Description
What problem does this solve or what need does it fill?
More optimizations could be done in systems that could iterate over queries in a batched, packed way rather than individually. A clear example would be SIMD.
What solution would you like?
I'd like to be able to use queries in the following way:
world
.query_filtered::<Batched<(&mut Position, &Velocity)>, Without<FrozenInPlace>>()
.par_for_each_mut(
&task_pool,
4,
|(mut positions, velocities): (impl DerefMut<&mut [Position]>, impl Deref<&[Velocity]>)| {
use core::intrinsics::{assume, likely};
if unsafe { likely(positions.len() == 4) } {
unsafe { assume(velocities.len() == 4); } // hopefully done by Bevy
// some batch fast path
} else {
for (mut pos, vel) in positions.iter_mut().zip(velocities.iter()) {
// fallback scalar slow path
}
}
}
);
I'm using Deref
& DerefMut
informally in this example.
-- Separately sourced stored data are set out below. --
(** What opening does, in every case. *)
Lemma open_disk_cache_total `{HasherOk} `{StorageFileOk F} (open_data_file : Z → outcome (result DataFileError F)) cap payload_version size allocations :
  (∀ c, open_data_file c ≠ Panic) → (∀ c f, open_data_file c = Done (Ok f) → capacity f = c) →
  cap < 2 ^ 57 ∨ i64_max < cap → is_u64 payload_version → (0 < size)%nat →
  match open_disk_cache open_data_file cap payload_version size allocations with
  | Panic => overflowing_record open_data_file cap payload_version
  | Done r => (r = Err CacheInvalidCapacity ↔ cap < 2 * CHUNK_BYTES ∨ i64_max < cap) ∧ ∀ d, r = Ok d → opened open_data_file cap payload_version d
  end.
Proof.
  intros Hret Hopen Hcap Hv Hsize. unfold open_disk_cache. rewrite bool_decide_eq_true_2 by done. cbn [assert_that mbind outcome_bind].
  destruct (Z.ltb_spec cap (2 * CHUNK_BYTES)) as [Hlow|Hlow]; [by split; [tauto|]|].
  destruct (Z.ltb_spec i64_max cap) as [Hhigh|Hhigh]; [by split; [tauto|]|]. cbn [orb].
  assert (Hc := rounded_capacity cap Hlow). unfold opened, overflowing_record. set (c := cap / CHUNK_BYTES * CHUNK_BYTES) in *.
  assert (Hno : ∀ e : DataFileError, (Err (CacheDataFile e) : result DiskCacheError (DiskCacheInner F)) = Err CacheInvalidCapacity ↔ cap < 2 * CHUNK_BYTES ∨ i64_max < cap) by (intros e; split; [done|lia]).
  specialize (Hret c). destruct (open_data_file c) as [[f|e]|] eqn:Hf; [|by split; [apply Hno|]|done]. cbn [mbind outcome_bind].
  set (n := num_shards_for c). destruct (num_shards_bounds c ltac:(lia)) as [Hn Hnc]. fold n in Hn, Hnc. assert (Hfc := Hopen _ _ Hf).
  destruct (clear_incompatible_spec f payload_version n) as (f1 & r & Hrun & Hcap1 & _ & Hsame & Hok); [unfold CHUNK_BYTES in *; lia|done|lia|].
  rewrite Hrun. cbn [mbind outcome_bind]. destruct r as [[]|e]; [|by split; [apply Hno|]].
  destruct (Hok eq_refl) as [_ Hclear]. destruct (new_shards n 0 c (Z.of_nat n) allocations) as [shs|e] eqn:Hnew; [|by split; [apply Hno|]].
  rewrite (new_shards_spec _ _ _ _ _ _ Hnew). rewrite Hfc in Hsame, Hclear.
  assert (Hzero : header_matches (disk_header (contents f)) payload_version c = false → ∀ j, (j < n)%nat → zero_chunk (contents f1) ((shard_bounds c n j).1 * CHUNK_BYTES)).
  { intros Hm j Hj. assert (Hz := Hclear Hm (Z.of_nat j) ltac:(lia)). rewrite Hcap1, Hfc in Hz. exact Hz. }
  destruct (recover_shards_spec c n n 0 f1) as [(f2 & shs2 & Hrec & Hcont2 & Hall)|(Hrec & j & Hj & Hbad & Hnz)]; [intros j Hj; apply shard_bounds_ok; fold n; lia| |]; cbn zeta in Hrec; rewrite Hrec; cbn [mbind outcome_bind].
  2:{ exists f, j. destruct (header_matches (disk_header (contents f)) payload_version c) eqn:Hm; [|exfalso; apply Hnz, Hzero; [done|lia]].
      split_and!; [done|done|]. by rewrite <-Hsame by done. }
  split; [split; [done|lia]|]. intros d [= <-]. cbn [shards].
  assert (Hlook : ∀ i x, shs2 !! i = Some x → (i < n)%nat ∧ recovered_from (contents f1) n i (shard_bounds c n i) x).
  { intros i x Hi. destruct (Forall2_lookup_r _ _ _ _ _ Hall Hi) as (j & [-> Hlt]%lookup_seq & Hx). by split. }
  split_and!; [by rewrite <-(Forall2_length _ _ _ Hall), length_seq|lia|lia| | | |].
  - unfold inner_consistent. cbn [shards]. apply Forall2_fmap_l. eapply Forall2_impl; [exact Hall|]. by intros j x [? _].
  - intros i j bi bj. apply shard_bounds_apart; lia.
  - intros i x Hi. destruct (Hlook i x Hi) as (_ & _ & Hnil & Hkeys & _). by split.
  - intros f' Hf' Hm i x Hi. injection Hf' as <-. destruct (Hlook i x Hi) as (Hlt & _ & _ & _ & Hz). by apply Hz, Hzero.
Qed.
I imagine it would be some wrapper like Res
, but I don't want to suggest any names.
What alternative(s) have you considered?
Manual buffering to reconstruct this information, but it's hard to implement especially for parallel iteration.
Additional context
For densely stored archetypes, I would like it to return however many spatially contiguous items as it's able to, up to the batch_size
setting of course. If the total number of compatible rows for a batched query is equal to batch_size
, but it's spread across different archetypes/tables and therefore not contiguous, I would prefer to get N separate batches under batch_size
. That is what the &[Component]
API would require anyway.
It would also be great if Bevy could prove to the compiler that all of these component-slices are of the same length. That would perhaps improve optimization.